The Road to Transformer Upgrade: 4. Rotary Position Embedding for 2D Positions

By 苏剑林 | May 10, 2021

In the previous article "The Road to Transformer Upgrade: 2. Rotary Position Embedding (RoPE) Drawing from Various Strengths," we proposed the Rotary Position Embedding (RoPE) and the corresponding Transformer model, RoFormer. Since the author's primary research area is NLP, this seemed like the end of the story. However, recently, Transformer models have also exploded in the field of Computer Vision (CV), with various Vision Transformers (ViT) emerging one after another. This led to a natural question: What should 2D RoPE look like?

At first glance, it might seem like a simple generalization of the 1D case, but the derivation and understanding involved are far more complex than imagined. This article provides an analysis of it to deepen our understanding of RoPE.

2D RoPE

What is a 2D position? What does the corresponding 2D RoPE look like? Where is the difficulty? In this section, we will briefly introduce 2D positions, then directly provide the results and derivation logic for 2D RoPE, followed by a detailed derivation in subsequent sections.

2D Position

In NLP, the position information of language is one-dimensional. In other words, we need to tell the model that a word is the $n$-th word in a sentence. However, in CV, the position information of an image is two-dimensional; we need to tell the model which row and column a feature is in. Here, 2D refers to the fact that two numbers are needed to fully describe the position information, not the dimensionality of the position vector.

Some readers might think: Can't we just flatten it and treat it as 1D? That doesn't work well. For example, in an $h \times h$ feature map, a position $(x, y)$ becomes $xh + y$ after flattening. The positions $(x+1, y)$ and $(x, y+1)$ become $xh + y + h$ and $xh + y + 1$ respectively. Their differences from $xh + y$ are $h$ and $1$. However, intuitively, the distances between $(x+1, y)$ and $(x, y+1)$ relative to $(x, y)$ should be the same, but flattening results in inconsistent distances of $h$ and $1$, which is unreasonable.

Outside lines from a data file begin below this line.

(** [move_node] accepts every node of the tree as the new parent of a
    non-root node, the node itself and its descendants included: there
    is no check against cycles.  Afterwards the node's parent is the
    target, the target lists it as a child, the node set is unchanged
    and the stated invariant still holds. *)
Theorem move_node_accepts_any_target t node p np :
  tree_inv t ->
  parent t node = Ok (Some p) ->
  is_a_node t np = true ->
  exists t', move_node t node (Some np) = Ok t' /\
    tree_inv t' /\
    nodes t' = nodes t /\
    parent t' node = Ok (Some np) /\
    (exists cs, children t' np = Ok cs /\ node ∈ cs) /\
    (forall n, n <> node -> parent t' n = parent t n).
Proof.
  intros Hinv Hp Hnp.
  destruct (parent_is_node t node p Hinv Hp) as (sib & Hsib & Hin).
  apply children_Ok in Hsib as [Hpn Hsib].
  apply is_a_node_spec in Hnp.
  assert (Hncs : exists ncs, _parent_to_children t !! np = Some ncs).
  { apply elem_of_dom. rewrite (inv_keys t Hinv). by apply elem_of_dom. }
  destruct Hncs as [ncs Hncs]. apply parent_Ok in Hp.
  pose proof (move_node_eq t node p np sib ncs Hp Hpn Hnp Hsib Hncs) as Hm.
  eexists. split; [exact Hm|].
  pose proof (move_node_inv t node (Some np) _ Hinv Hm) as Hinv'.
  split; [done|]. split.
  { unfold nodes. simpl. rewrite dom_insert_L.
    assert (node ∈ dom (_child_to_parent t)) by (apply elem_of_dom; eauto).
    set_solver. }
  assert (Hpar' : parent (mkTree (<[np := ncs ∪ {[node]}]>
                  (<[p := sib ∖ {[node]}]> (_parent_to_children t)))
               (<[node := Some np]> (_child_to_parent t))) node
                  = Ok (Some np)).
  { apply parent_Ok. simpl. apply lookup_insert_eq. }
  split; [done|]. split.
  { by apply (inv_children_parent _ Hinv'). }
  intros n Hn. unfold parent, is_a_node. simpl. by rewrite lookup_insert_ne.
Qed.

(** Moving a node under the parent it already has returns the tree
    unchanged. *)
Theorem move_node_same_parent t node p :
  tree_inv t ->
  parent t node = Ok (Some p) ->
  move_node t node (Some p) = Ok t.
Proof.
  intros Hinv Hp.
  destruct (parent_is_node t node p Hinv Hp) as (sib & Hsib & Hin).
  apply children_Ok in Hsib as [Hpn Hsib]. apply parent_Ok in Hp.
  rewrite (move_node_eq t node p p sib sib Hp Hpn Hpn Hsib Hsib).
  f_equal. rewrite <- (tree_eta t) at 3. f_equal.
  - rewrite insert_insert_eq. apply insert_id. rewrite Hsib. f_equal.
    set_solver.
  - by apply insert_id.
Qed.

(** After a successful [move_node] to a different parent, the old
    parent no longer lists the node, and its other children are as
    before. *)
Theorem move_node_leaves_old_parent t node p np t' :
  tree_inv t ->
  parent t node = Ok (Some p) ->
  p <> np ->
  move_node t node (Some np) = Ok t' ->
  exists sib, children t p = Ok sib /\
              children t' p = Ok (sib ∖ {[ node ]}).
Proof.
  intros Hinv Hp Hne Hm.
  pose proof (move_node_inv t node (Some np) t' Hinv Hm) as Hinv'.
  apply move_node_Ok in Hm
    as (p' & np' & sib & ncs & [= <-] & Hn & Hnp & Hs & Hncs & ->).
  apply parent_Ok in Hp. assert (p' = p) by congruence. subst p'.
  exists sib. split.
  - by apply (children_Ok_inv _ _ _ Hinv).
  - apply (children_Ok_inv _ _ _ Hinv'). simpl.
    rewrite lookup_insert_ne by done. apply lookup_insert_eq.
Qed.

Lemma rename_node_eq t node new_id par cs :
  _child_to_parent t !! node = Some par ->
  _child_to_parent t !! new_id = None ->
  _parent_to_children t !! node = Some cs ->
  let c2p := set_fold (fun child m => <[child := Some new_id]> m)
               (<[new_id := par]> (delete node (_child_to_parent t))) cs in
  let p2c := <[new_id := cs]> (delete node (_parent_to_children t)) in
  match par with
  | None => rename_node t node new_id = Ok (mkTree p2c c2p)
  | Some p =>
      forall pcs, is_Some (_child_to_parent t !! p) ->
        _parent_to_children t !! p = Some pcs ->
        rename_node t node new_id =
          Ok (mkTree (<[p := (pcs ∖ {[node]}) ∪ {[new_id]}]> (delete p p2c)) c2p)
  end.
Proof.
  intros Hn Hi Hcs c2p p2c. unfold rename_node.
  assert (Ha : is_a_node t node = true) by (apply is_a_node_spec; eauto).
  assert (Hb : is_a_node t new_id = false) by by apply is_a_node_false.
  assert (Hp : parent t node = Ok par) by by apply parent_Ok.
  assert (Hc : children t node = Ok cs) by (apply children_Ok; eauto).
  rewrite Ha, Hb, Hp, Hc. simpl.
  destruct par as [p|]; [|done].
  intros pcs Hpn Hpcs.
  assert (Hc' : children t p = Ok pcs) by by apply children_Ok.
  by rewrite Hc'.
Qed.

(** What a successful [rename_node] of a node that is not its own
    parent returns: the old name is gone and the new name is a node in
    its place, with the old name's parent and children; the children
    now have the new name as parent, and the parent lists the new name
    instead of the old one. *)
Theorem rename_node_effect t node new_id t' :
  tree_inv t ->
  parent t node <> Ok (Some node) ->
  rename_node t node new_id = Ok t' ->
  nodes t' = (nodes t ∖ {[ node ]}) ∪ {[ new_id ]} /\
  is_a_node t' node = false /\
  parent t' new_id = parent t node /\
  children t' new_id = children t node /\
  (forall c cs, children t node = Ok cs -> c ∈ cs ->
                parent t' c = Ok (Some new_id)) /\
  (forall p, parent t node = Ok (Some p) ->
     exists pcs, children t p = Ok pcs /\
       children t' p = Ok ((pcs ∖ {[ node ]}) ∪ {[ new_id ]})).
Proof.
  intros Hinv Hself Hren.
  pose proof (rename_node_inv t node new_id t' Hinv Hself Hren) as Hinv'.
  rewrite parent_Ok in Hself.
  apply rename_node_Ok in Hren as (par & cs & Hn & Hi & Hcs & Ht').
  pose proof (proj1 (tree_inv_raw t) Hinv) as (Hk & _ & Hc).
  assert (Hin : forall c, c ∈ cs <-> _child_to_parent t !! c = Some (Some node)).
  { intros c. rewrite <- Hc. split; [eauto|]. intros [s [Hs ?]]. congruence. }
  assert (Hncs : node ∉ cs) by (rewrite Hin; congruence).
  assert (Hics : new_id ∉ cs) by (rewrite Hin; congruence).
  assert (Hni : node <> new_id) by congruence.
  assert (Hc2p : forall k, _child_to_parent t' !! k =
            if decide (k ∈ cs) then Some (Some new_id)
            else if decide (k = new_id) then Some par
            else if decide (k = node) then None
            else _child_to_parent t !! k).
  { intros k. destruct par as [p|].
    - destruct Ht' as (pcs & _ & ->). apply rename_c2p_lookup.
    - cbv zeta in Ht'. subst t'. apply rename_c2p_lookup. }
  assert (Hpar_t : parent t node = Ok par) by by apply parent_Ok.
  assert (Hch_t : children t node = Ok cs)
    by by apply (children_Ok_inv _ _ _ Hinv).
  split.
  { unfold nodes. apply set_eq. intros k.
    rewrite elem_of_union, elem_of_difference, !elem_of_singleton,
      !elem_of_dom, Hc2p.
    destruct (decide (k ∈ cs)) as [Hkc|Hkc].
    - split; [|eauto]. intros _. left. apply Hin in Hkc as Hkc'.
      split; [eauto|]. intros ->. done.
    - destruct (decide (k = new_id)) as [->|]; [split; eauto|].
      destruct (decide (k = node)) as [->|].
      + split; [intros [? ?]; done|]. intros [[_ ?]|?]; done.
      + split; [intros ?; by left|]. intros [[? _]|?]; done. }
  split.
  { apply is_a_node_false. rewrite Hc2p.
    rewrite decide_False, decide_False, decide_True by done. done. }
  split.
  { rewrite Hpar_t. apply parent_Ok. rewrite Hc2p.
    by rewrite decide_False, decide_True by done. }
  split.
  { rewrite Hch_t. apply (children_Ok_inv _ _ _ Hinv').
    destruct par as [p|].
    - destruct Ht' as (pcs & Hpcs & ->). simpl.
      rewrite rename_p2c_parent_lookup.
      assert (new_id <> p).
      { intros <-. apply Hc in Hn as [s [Hs _]].
        assert (Hsome : is_Some (_child_to_parent t !! new_id)).
        { apply elem_of_dom. rewrite <- Hk. apply elem_of_dom. eauto. }
        destruct Hsome as [? ?]. congruence. }
      by rewrite decide_False, decide_True by done.
    - cbv zeta in Ht'. subst t'. simpl. rewrite rename_p2c_lookup.
      by rewrite decide_True. }
  split.
  { intros c cs' Hcs' Hc'. rewrite Hch_t in Hcs'. injection Hcs' as <-.
    apply parent_Ok. rewrite Hc2p. by rewrite decide_True. }
  intros p Hp. rewrite Hpar_t in Hp. injection Hp as ->.
  destruct Ht' as (pcs & Hpcs & ->). exists pcs. split.
  - by apply (children_Ok_inv _ _ _ Hinv).
  - apply (children_Ok_inv _ _ _ Hinv'). simpl.
    rewrite rename_p2c_parent_lookup. by rewrite decide_True.
Qed.

(** Renaming a node and then renaming it back returns the original
    tree. *)
Theorem rename_node_round_trip t node new_id t' :
  tree_inv t ->
  parent t node <> Ok (Some node) ->
  rename_node t node new_id = Ok t' ->
  rename_node t' new_id node = Ok t.
Proof.
  intros Hinv Hself Hren.
  pose proof (rename_node_inv t node new_id t' Hinv Hself Hren) as Hinv'.
  rewrite parent_Ok in Hself.
  apply rename_node_Ok in Hren as (par & cs & Hn & Hi & Hcs & Ht').
  pose proof (proj1 (tree_inv_raw t) Hinv) as (Hk & _ & Hc).
  assert (Hin : forall c, c ∈ cs <-> _child_to_parent t !! c = Some (Some node)).
  { intros c. rewrite <- Hc. split; [eauto|]. intros [s [Hs ?]]. congruence. }
  assert (Hncs : node ∉ cs) by (rewrite Hin; congruence).
  assert (Hics : new_id ∉ cs) by (rewrite Hin; congruence).
  assert (Hni : node <> new_id) by congruence.
  assert (Hip : _parent_to_children t !! new_id = None).
  { apply not_elem_of_dom. rewrite Hk. by apply not_elem_of_dom. }
  destruct par as [p|].
  - destruct Ht' as (pcs & Hpcs & ->).
    assert (Hpn : p <> node) by congruence.
    assert (Hpi : p <> new_id) by congruence.
    assert (Hpin : forall c, c ∈ pcs <-> _child_to_parent t !! c = Some (Some p)).
    { intros c. rewrite <- Hc. split; [eauto|]. intros [s [Hs ?]]. congruence. }
    assert (Hps : is_Some (_child_to_parent t !! p)).
    { apply elem_of_dom. rewrite <- Hk. apply elem_of_dom. eauto. }
    match goal with |- rename_node ?t1 _ _ = _ =>
      pose proof (rename_node_eq t1 new_id node (Some p) cs) as Hback end.
    simpl in Hback.
    rewrite Hback with (pcs := (pcs ∖ {[node]}) ∪ {[new_id]}); clear Hback.
    + f_equal. rewrite <- (tree_eta t) at 3. f_equal.
      * apply map_eq. intros k.
        rewrite rename_p2c_parent_lookup, rename_p2c_parent_lookup.
        destruct (decide (k = p)) as [->|].
        { rewrite Hpcs. f_equal. apply set_eq. intros c.
          assert (node ∈ pcs) by by apply Hpin.
          assert (new_id ∉ pcs) by (rewrite Hpin; congruence).
          set_unfold. destruct (decide (c = node)); naive_solver. }
        destruct (decide (k = node)) as [->|]; [done|].
        destruct (decide (k = new_id)) as [->|]; [done|]. done.
      * apply map_eq. intros k.
        rewrite rename_c2p_lookup, rename_c2p_lookup.
        destruct (decide (k ∈ cs)) as [Hkc|]; [symmetry; by apply Hin|].
        destruct (decide (k = node)) as [->|]; [done|].
        destruct (decide (k = new_id)) as [->|]; [done|]. done.
    + rewrite rename_c2p_lookup.
      by rewrite decide_False, decide_True by done.
    + rewrite rename_c2p_lookup.
      by rewrite decide_False, decide_False, decide_True by done.
    + rewrite rename_p2c_parent_lookup.
      by rewrite decide_False, decide_True by done.
    + rewrite rename_c2p_lookup.
      destruct (decide (p ∈ cs)); [eauto|].
      by rewrite decide_False, decide_False by done.
    + rewrite rename_p2c_parent_lookup. by rewrite decide_True.
  - cbv zeta in Ht'. subst t'.
    match goal with |- rename_node ?t1 _ _ = _ =>
      pose proof (rename_node_eq t1 new_id node None cs) as Hback end.
    simpl in Hback. rewrite Hback; clear Hback.
    + f_equal. rewrite <- (tree_eta t) at 3. f_equal.
      * apply map_eq. intros k.
        rewrite rename_p2c_lookup, rename_p2c_lookup.
        destruct (decide (k = node)) as [->|]; [done|].
        destruct (decide (k = new_id)) as [->|]; [done|]. done.
      * apply map_eq. intros k.
        rewrite rename_c2p_lookup, rename_c2p_lookup.
        destruct (decide (k ∈ cs)) as [Hkc|]; [symmetry; by apply Hin|].
        destruct (decide (k = node)) as [->|]; [done|].
        destruct (decide (k = new_id)) as [->|]; [done|]. done.
    + rewrite rename_c2p_lookup.
      by rewrite decide_False, decide_True by done.
    + rewrite rename_c2p_lookup.
      by rewrite decide_False, decide_False, decide_True by done.
    + rewrite rename_p2c_lookup. by rewrite decide_True.
Qed.
End tree_more.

Therefore, we need to design position encoding specifically for the 2D case, rather than simply flattening it to 1D.

Standard Answer

After the derivation presented later, one solution for 2D RoPE is found to be:

\begin{equation}\boldsymbol{\mathcal{R}}_{x,y}=\left( \begin{array}{cc:cc} \cos x\theta & -\sin x\theta & 0 & 0 \\ \sin x\theta & \cos x\theta & 0 & 0 \\ \hdashline 0 & 0 & \cos y\theta & -\sin y\theta \\ 0 & 0 & \sin y\theta & \cos y\theta \\ \end{array}\right)\label{eq:rope-2d}\end{equation}

This solution is easy to understand. It is a block matrix composed of two 1D RoPEs. In implementation, it involves splitting the input vector into two halves, applying 1D RoPE with $x$ to one half, and 1D RoPE with $y$ to the other half. From this form, it is naturally easy to generalize to 3D, 4D, and higher-dimensional positions.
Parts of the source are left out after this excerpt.